Un inverno poco generoso finora
Tra dicembre e gennaio, l’Italia è stata interessata solo da isolate incursioni di aria artica, ma le temperature si sono mantenute generalmente troppo alte per favorire nevicate in pianura. Solo in rare occasioni, come prima di Natale, si sono osservati fenomeni nevosi sulla Val Padana. La domanda che molti si pongono è se il meteo riuscirà a portare la tanto attesa neve anche nelle prossime settimane.
Guardando al mese di febbraio, tradizionalmente tra i più ricchi di precipitazioni nevose sull’intero territorio italiano, le prospettive si fanno più interessanti. Questo periodo dell’anno risente spesso dell’indebolimento del vortice polare, evento che apre la strada all’arrivo di aria gelida di origine polare o continentale verso le basse latitudini.
Le condizioni per il gelo e la neve
Per assistere a una vera irruzione di freddo intenso sull’Italia, è necessaria una specifica configurazione delle figure bariche tra l’Atlantico, l’Europa e il Polo Nord. Un elemento cruciale è la presenza di un anticiclone che si estenda sull’Europa occidentale, spingendosi fino alle latitudini settentrionali, come l’area della Scandinavia o dell’Islanda. Questa particolare disposizione barica permette alle masse d’aria gelida di origine russa o artica di scendere verso sud, interessando l’Italia.
Febbraio: gelo e neve in arrivo?
Alcuni modelli meteorologici, tra cui il prestigioso ECMWF, suggeriscono che proprio il mese di febbraio potrebbe inaugurare una fase caratterizzata da condizioni meteo più invernali. Tra il 3 e il 7 febbraio, si prevede la formazione di un anticiclone sull’Europa settentrionale. Questa struttura barica favorirebbe la discesa di un nucleo di aria gelida dalla Russia europea, con un impatto significativo sui Balcani e successivamente sul nostro Paese.
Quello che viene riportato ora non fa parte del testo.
Lemma history_start : st (MkFamily [first_server] [booted]) (MkFamily [parent2; newborn] [calls2; booted]).
Proof.
  eapply steps_snoc.
  - apply (steps_alone _ _ _ _ _ (MkFamily [first_server] [booted]) first_server up_to_start booted calls1);
      [constructor|reflexivity..|vm_compute; reflexivity].
  - apply (step_spawn _ _ _ _ (MkFamily [first_server] [calls1]) 0 first_server calls1 0
      (MkJob MStart SNone WNone RNone spawned) 0 calls2 serving_start.2.2 serving_child);
      [reflexivity|split; [by right|reflexivity]|reflexivity|reflexivity|vm_compute; reflexivity|reflexivity
      |exact serving_started|vm_compute; reflexivity].
Qed.

Lemma history_ready : st (MkFamily [first_server] [booted]) (MkFamily [parent2; served] [calls4; booted]).
Proof.
  eapply steps_snoc; [eapply steps_snoc|].
  - apply (steps_alone _ _ _ _ _ (MkFamily [parent2; newborn] [calls2; booted]) parent2 child_reads calls2 calls3);
      [exact history_start|reflexivity..|vm_compute; reflexivity].
  - apply (step_app _ _ _ _ (MkFamily [parent2; newborn] [calls3; booted]) 1 newborn serving_child'
      (LInherit (Tcp (V4 0 80)) (Some 40%N))); [reflexivity|split; [by left|vm_compute; reflexivity]|reflexivity| |exact child_keeps_pipe].
    apply (runs_inherit _ (Tcp (V4 0 80)) 4); by vm_compute.
  - apply (step_ready _ _ _ _ (MkFamily [parent2; asked_child] [calls3; booted]) 1 asked_child (ready serving_child').2
      [calls4; booted]); [reflexivity|split; [by left|vm_compute; reflexivity]|reflexivity| | |vm_compute; reflexivity].
    + cbn. split; [by eexists|apply not_elem_of_nil].
    + vm_compute. reflexivity.
Qed.

Lemma history : st (MkFamily [first_server] [booted]) after_upgrade.
Proof.
  eapply steps_snoc.
  - apply (steps_alone _ _ _ _ _ (MkFamily [parent2; served] [calls4; booted]) parent2 to_the_end calls4 calls5);
      [exact history_ready|reflexivity..|vm_compute; reflexivity].
  - eapply (step_leave _ _ _ _ (MkFamily [parent2; served] [calls5; booted]) 0 parent2 calls5 0 _ parent_left
      [calls5; booted]); [reflexivity|split; [by right|reflexivity]|reflexivity|reflexivity|vm_compute; reflexivity|reflexivity
      |vm_compute; reflexivity|reflexivity].
Qed.

(** After it the parent has left and the child holds the socket. *)
Lemma socket_never_lost_witness :
  exists q pr fd, procs after_upgrade !! q = Some pr /\ alive after_upgrade pr /\
    desc_of (fds (pr_object pr).2) fd = Some 40%N.
Proof.
  destruct (socket_never_lost show_error false 4 (Tcp (V4 0 80)) first_server
    (AReg [] [(Tcp (V4 0 80), 40%N)]) (Tcp (V4 0 80)) 40%N after_upgrade eq_refl eq_refl serving_at eq_refl history)
    as (q & pr & a' & si' & fd & H1 & H2 & _ & _ & _ & H6).
  exists q, pr, fd. exact (conj H1 (conj H2 H6)).
Defined.
(* ===== verification/SystemdSockets.v ===== *)
(** * SystemdSockets: [src/tokio_ecdysis/systemd_sockets.rs]

    Reading the sockets systemd passed: the process checks that they are meant
    for it, marks each close-on-exec and remembers the first descriptor of each
    ordinary name. *)

From S2P Require Import Prelude Text Addr Posix PosixModel Utils Executioner.
From Stdlib Require Import Ascii.
Local Open Scope Z_scope.

Definition SD_LISTEN_FDS_START : Z := 3.

Inductive SystemdSocketsReadError : Type :=
| EnvironmentVariableError (msg : string)
| DoesNotMatchListenPid
| DuplicateSystemdSocketsRead.

Inductive SystemdSocketError : Type :=
| SystemdSocketsNotInitialized
| SocketNotFoundInParent (msg : string)
| SocketNotFoundInChildRegistry (msg : string)
| IoError (e : io_error)
| SockInfoIncorrect (msg : string).

(** [HashMap<String, i32>] *)
Notation SystemdSockets := (gmap string Z).

Definition special_socket_names : list string := ["unknown"; "stored"; "connection"].

(** [as i32] of a [u32]. *)
Definition as_i32 (z : Z) : Z := (z + 2 ^ 31) mod 2 ^ 32 - 2 ^ 31.

Section systemd_sockets.
Context {K : Type} `{HV : HasView K, FO : FdOps K}.
(** [format!("{:?}", e)] of the two errors, and of a string. *)
Context (debug_var : VarError -> string) (debug_parse : IntErrorKind -> string)
  (debug_str : string -> string).

(** The loop over the names, from the [i]-th on. *)
Fixpoint read_names (i : Z) (names : list string) (map : SystemdSockets) : M K SystemdSockets :=
  match names with
  | [] => mret map
  | fd_name :: names' =>
    let fd := SD_LISTEN_FDS_START + i in
    _ ← set_cloexec fd;
    if bool_decide (fd_name ∈ special_socket_names) then read_names (i + 1) names' map
    else match map !! fd_name with
         | Some _ => read_names (i + 1) names' map
         | None => read_names (i + 1) names' (<[fd_name := fd]> map)
         end
  end.

Definition SystemdSockets_new : M K (result SystemdSockets SystemdSocketsReadError) :=
  listen_pid_str ←? gets (fun k => map_err
    (fun e => EnvironmentVariableError ("env LISTEN_PID missing " +:+ debug_var e))
    (env_var LISTEN_PID k));
  listen_pid ←? mret (map_err
    (fun e => EnvironmentVariableError ("parsing pid from string failed " +:+ debug_parse e))
    (parse_i32 listen_pid_str));
  listen_fd_names ←? gets (fun k => map_err
    (fun e => EnvironmentVariableError ("env LISTEN_FDNAMES missing " +:+ debug_var e))
    (env_var LISTEN_FDNAMES k));
  id ← gets (fun k => v_pid (view k));
  if bool_decide (listen_pid <> as_i32 id) then mret (Err DoesNotMatchListenPid)
  else
    map ← read_names 0 (split_on ":" listen_fd_names) ∅;
    mret (Ok map).

Definition find (name : string) (s : SystemdSockets) : result Z SystemdSocketError :=
  match s !! name with
  | Some fd => Ok fd
  | None => Err (SocketNotFoundInParent ("fd " +:+ debug_str name +:+ " not found LISTEN_FDNAMES"))
  end.
End systemd_sockets.

#[global] Arguments read_names : simpl never.

(** ** What the loop leaves *)

Section lemmas.
Context {K : Type} `{HV : HasView K, FO : FdOps K, FL : !FdLaws K}.
Implicit Types (k : K) (names : list string) (map : SystemdSockets).

(** The first index of a name. *)
Fixpoint first_index (name : string) names : option Z :=
  match names with
  | [] => None
  | n :: names' => if bool_decide (n = name) then Some 0 else Z.succ <$> first_index name names'
  end.

(** The descriptors of [names] from the [i]-th on. *)
Definition passed (i : Z) names (fd : Z) : bool :=
  bool_decide (SD_LISTEN_FDS_START + i <= fd < SD_LISTEN_FDS_START + i + Z.of_nat (length names)).

Definition all_open (i : Z) names k : Prop :=
  forall fd, passed i names fd = true -> is_Some (fds k !! fd).

Definition resolve (i : Z) names map (name : string) : option Z :=
  match map !! name with
  | Some fd => Some fd
  | None =>
    if bool_decide (name ∈ special_socket_names) then None
    else Z.add (SD_LISTEN_FDS_START + i) <$> first_index name names
  end.

Lemma resolve_skip i n names map name :
  (n ∈ special_socket_names \/ is_Some (map !! n)) ->
  resolve (i + 1) names map name = resolve i (n :: names) map name.
Proof.
  intros Hn. unfold resolve. cbn. destruct (map !! name) eqn:Em; [done|].
  case_bool_decide as Hs; [done|]. rewrite bool_decide_eq_false_2.
  - destruct (first_index name names); cbn; f_equal. lia.
  - intros ->. destruct Hn as [|[? ?]]; congruence.
Qed.

Lemma resolve_insert i n names map name :
  n ∉ special_socket_names -> map !! n = None ->
  resolve (i + 1) names (<[n := SD_LISTEN_FDS_START + i]> map) name = resolve i (n :: names) map name.
Proof.
  intros Hn Hm. unfold resolve. cbn. rewrite lookup_insert. case_decide as Hd.
  - subst. rewrite Hm, bool_decide_eq_false_2, bool_decide_eq_true_2 by done. cbn. f_equal. lia.
  - destruct (map !! name); [done|]. case_bool_decide; [done|].
    rewrite bool_decide_eq_false_2 by done. destruct (first_index name names); cbn; f_equal. lia.
Qed.

Lemma passed_cons i n names fd :
  passed i (n :: names) fd = bool_decide (fd = SD_LISTEN_FDS_START + i) || passed (i + 1) names fd.
Proof.
  unfold passed. cbn [length]. apply eq_true_iff_eq. rewrite orb_true_iff, !bool_decide_eq_true. lia.
Qed.

Lemma read_names_cons i n names map :
  read_names (K := K) i (n :: names) map =
    (_ ← set_cloexec (SD_LISTEN_FDS_START + i);
     if bool_decide (n ∈ special_socket_names) then read_names (i + 1) names map
     else match map !! n with
          | Some _ => read_names (i + 1) names map
          | None => read_names (i + 1) names (<[n := SD_LISTEN_FDS_START + i]> map)
          end).
Proof. done. Qed.

(** Names beyond the [i]-th, with their descriptors open. *)
Lemma read_names_run i names map k :
  all_open i names k ->
  exists map' k', read_names i names map k = (Ret map', k') /\
    (forall name, map' !! name = resolve i names map name) /\
    (forall fd, fds k' !! fd =
       if passed i names fd then (fun e => Fd (fd_desc e) true) <$> fds k !! fd else fds k !! fd) /\
    same_rest k k'.
Proof.
  revert i map k. induction names as [|n names IH]; intros i map k Ho.
  { exists map, k. split; [done|]. split; [|split; [|done]].
    - intros name. unfold resolve. cbn. destruct (map !! name); [done|]. by case_bool_decide.
    - intros fd. unfold passed. cbn. rewrite bool_decide_eq_false_2 by lia. done. }
  destruct (Ho (SD_LISTEN_FDS_START + i)) as [e He].
  { rewrite passed_cons. by rewrite bool_decide_eq_true_2. }
  destruct (set_cloexec_open _ _ _ He) as (k1 & E1 & V1). pose proof (fds_set_fds _ _ _ V1) as T1.
  assert (Ho1 : all_open (i + 1) names k1).
  { intros fd Hp. rewrite T1, lookup_insert. case_decide; [done|].
    apply Ho. rewrite passed_cons, Hp. by rewrite orb_true_r. }
  assert (Hnext : forall map1, (forall name, resolve (i + 1) names map1 name = resolve i (n :: names) map name) ->
    exists map' k', read_names (i + 1) names map1 k1 = (Ret map', k') /\
      (forall name, map' !! name = resolve i (n :: names) map name) /\
      (forall fd, fds k' !! fd = if passed i (n :: names) fd
         then (fun e => Fd (fd_desc e) true) <$> fds k !! fd else fds k !! fd) /\ same_rest k k').
  { intros map1 Hm. destruct (IH (i + 1) map1 k1 Ho1) as (map' & k' & E & Hres & Hfd & Hr).
    exists map', k'. split; [done|]. split; [intros name; by rewrite Hres|]. split.
    - intros fd. rewrite Hfd, passed_cons, T1. destruct (decide (fd = SD_LISTEN_FDS_START + i)) as [->|Hd].
      + rewrite lookup_insert_eq, bool_decide_eq_true_2, He by done. by destruct (passed _ _ _).
      + by rewrite lookup_insert_ne, bool_decide_eq_false_2 by congruence.
    - etrans; [by eapply same_rest_fds|done]. }
  rewrite read_names_cons, (run_bind _ _ _ _ _ E1).
  case_bool_decide as Hs; [apply Hnext; intros; apply resolve_skip; by left|].
  destruct (map !! n) eqn:Hm; apply Hnext; intros.
  - apply resolve_skip. right. by eexists.
  - by apply resolve_insert.
Qed.

(** A name without a descriptor is a panic. *)
Lemma read_names_closed i names map k fd :
  passed i names fd = true -> fds k !! fd = None ->
  exists k', read_names i names map k = (Panic "Failed to get info for file descriptor", k').
Proof.
  revert i map k. induction names as [|n names IH]; intros i map k Hp Hn.
  { unfold passed in Hp. cbn in Hp. apply bool_decide_eq_true in Hp. lia. }
  rewrite read_names_cons.
  destruct (fds k !! (SD_LISTEN_FDS_START + i)) as [e|] eqn:He.
  - destruct (set_cloexec_open _ _ _ He) as (k1 & E1 & V1). pose proof (fds_set_fds _ _ _ V1) as T1.
    rewrite (run_bind _ _ _ _ _ E1).
    assert (Hp1 : passed (i + 1) names fd = true).
    { rewrite passed_cons in Hp. apply orb_true_iff in Hp as [Hp|?]; [|done].
      apply bool_decide_eq_true in Hp. congruence. }
    assert (Hn1 : fds k1 !! fd = None) by (rewrite T1, lookup_insert_ne; congruence).
    case_bool_decide; [by apply IH|]. destruct (map !! n); by apply IH.
  - rewrite (run_bind_panic _ _ _ _ _ (set_cloexec_closed _ _ He)). by exists k.
Qed.
End lemmas.

(** ** Properties *)

Section properties.
Context {K : Type} `{HV : HasView K, FO : FdOps K, FL : !FdLaws K}.
Context (debug_var : VarError -> string) (debug_parse : IntErrorKind -> string).

(** The variables systemd sets for this very process. *)
Definition activated (pid names : string) (k : K) : Prop :=
  env_var LISTEN_PID k = Ok pid /\ parse_i32 pid = Ok (as_i32 (v_pid (view k))) /\
  env_var LISTEN_FDNAMES k = Ok names.

Lemma SystemdSockets_new_run pid names k :
  activated pid names k ->
  SystemdSockets_new debug_var debug_parse k =
    (m ← read_names 0 (split_on ":" names) ∅; mret (Ok m) : M K _) k.
Proof.
  intros (Hp & Hi & Hn). unfold SystemdSockets_new.
  rewrite (run_bindq_ok _ _ k pid k) by (unfold gets; by rewrite Hp).
  rewrite (run_bindq_ok _ _ k (as_i32 (v_pid (view k))) k) by (by rewrite Hi).
  rewrite (run_bindq_ok _ _ k names k) by (unfold gets; by rewrite Hn).
  rewrite (run_bind _ _ k (v_pid (view k)) k) by done.
  rewrite bool_decide_eq_false_2 by (intros H; by apply H). done.
Qed.

(** C29. Socket activation: in the process systemd started, with the named
    descriptors open from 3 on, reading them returns a map in which a name
    stands for its first descriptor, and the names systemd reserves for nothing;
    every passed descriptor is then close-on-exec, duplicates and reserved ones
    included, and no other descriptor has changed. If fewer descriptors are open
    than are named, it panics. *)
Theorem systemd_names_resolved (pid names : string) (k : K) :
  activated pid names k ->
  (all_open 0 (split_on ":" names) k ->
   exists map k', SystemdSockets_new debug_var debug_parse k = (Ret (Ok map), k') /\
     (forall name, map !! name =
        if bool_decide (name ∈ special_socket_names) then None
        else Z.add 3 <$> first_index name (split_on ":" names)) /\
     (forall fd, fds k' !! fd =
        if passed 0 (split_on ":" names) fd
        then (fun e => Fd (fd_desc e) true) <$> fds k !! fd else fds k !! fd)) /\
  (forall fd, passed 0 (split_on ":" names) fd = true -> fds k !! fd = None ->
   exists k', SystemdSockets_new debug_var debug_parse k =
     (Panic "Failed to get info for file descriptor", k')).
Proof.
  intros Ha. rewrite (SystemdSockets_new_run pid names k Ha). split.
  - intros Ho. destruct (read_names_run 0 _ ∅ k Ho) as (map & k' & E & Hres & Hfd & _).
    exists map, k'. rewrite (run_bind _ _ _ _ _ E). split; [done|]. split; [|done].
    intros name. rewrite Hres. unfold resolve. rewrite lookup_empty. done.
  - intros fd Hp Hn. destruct (read_names_closed 0 _ ∅ k fd Hp Hn) as (k' & E).
    exists k'. by rewrite (run_bind_panic _ _ _ _ _ E).
Qed.

(** Sockets meant for another process are left alone: when [LISTEN_PID] is
    missing, malformed or another process's, or [LISTEN_FDNAMES] is missing,
    the call fails and no descriptor has changed. *)
Theorem systemd_foreign_untouched (k : K) :
  (forall pid names, ~ activated pid names k) ->
  exists e, SystemdSockets_new debug_var debug_parse k = (Ret (Err e), k) /\
    e <> DuplicateSystemdSocketsRead.
Proof.
  intros Hno. unfold SystemdSockets_new.
  destruct (env_var LISTEN_PID k) as [pid|e] eqn:Hp.
  2:{ rewrite (run_bindq_err _ _ k _ k) by (unfold gets; rewrite Hp; done). by eexists. }
  rewrite (run_bindq_ok _ _ k pid k) by (unfold gets; by rewrite Hp).
  destruct (parse_i32 pid) as [n|e] eqn:Hi.
  2:{ rewrite (run_bindq_err _ _ k _ k) by (cbn; done). by eexists. }
  rewrite (run_bindq_ok _ _ k n k) by done.
  destruct (env_var LISTEN_FDNAMES k) as [names|e] eqn:Hn.
  2:{ rewrite (run_bindq_err _ _ k _ k) by (unfold gets; rewrite Hn; done). by eexists. }
  rewrite (run_bindq_ok _ _ k names k) by (unfold gets; by rewrite Hn).
  rewrite (run_bind _ _ k (v_pid (view k)) k) by done.
  case_bool_decide as Hd; [by eexists|]. exfalso. apply (Hno pid names). split; [done|].
  split; [|done]. rewrite Hi. f_equal. destruct (decide (n = as_i32 (v_pid (view k)))); [done|].
  by destruct Hd.
Qed.
End properties.

(** ** Witnesses *)

Definition show_var (e : VarError) : string :=
  match e with NotPresent => "NotPresent" | NotUnicode => "NotUnicode" end.
Definition show_parse (e : IntErrorKind) : string :=
  match e with
  | Empty => "Empty" | InvalidDigit => "InvalidDigit"
  | PosOverflow => "PosOverflow" | NegOverflow => "NegOverflow"
  end.

(** Three sockets, two of them under one name. *)
Definition activated_os : model :=
  boot (<[LISTEN_PID := Some "4242"]> {[LISTEN_FDNAMES := Some "web:web:stats"]})
    (<[3 := Fd 30 false]> (<[4 := Fd 40 false]> {[5 := Fd 50 false]})).

Lemma systemd_names_resolved_witness :
  exists map k', SystemdSockets_new show_var show_parse activated_os = (Ret (Ok map), k') /\
    map !! "web" = Some 3 /\ map !! "stats" = Some 5.
Proof.
  destruct (systemd_names_resolved show_var show_parse "4242" "web:web:stats" activated_os) as [H _].
  - split; [vm_compute; reflexivity|]. split; vm_compute; reflexivity.
  - destruct H as (map & k' & E & Hm & _).
    + intros fd Hp. unfold passed in Hp. apply bool_decide_eq_true in Hp.
      unfold SD_LISTEN_FDS_START in Hp. change (Z.of_nat _) with 3 in Hp.
      assert (fd = 3 \/ fd = 4 \/ fd = 5) as [->|[->| ->]] by lia; by eexists.
    + exists map, k'. split; [done|]. split; rewrite Hm; vm_compute; reflexivity.
Defined.

Lemma systemd_foreign_untouched_witness :
  exists e, SystemdSockets_new show_var show_parse serving = (Ret (Err e), serving) /\
    e <> DuplicateSystemdSocketsRead.
Proof.
  apply (systemd_foreign_untouched show_var show_parse serving).
  intros pid names (H & _). revert H. vm_compute. discriminate.
Defined.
Se queste proiezioni fossero confermate, potremmo assistere a un’intensa ondata di gelo capace di portare nevicate a bassa quota, in particolare lungo le coste e le pianure del Centro-Sud, con maggiore esposizione per il versante adriatico. Le regioni come Abruzzo, Marche, Puglia e Molise potrebbero trovarsi sotto l’influenza di queste correnti orientali, con accumuli di neve significativi anche sulle aree costiere.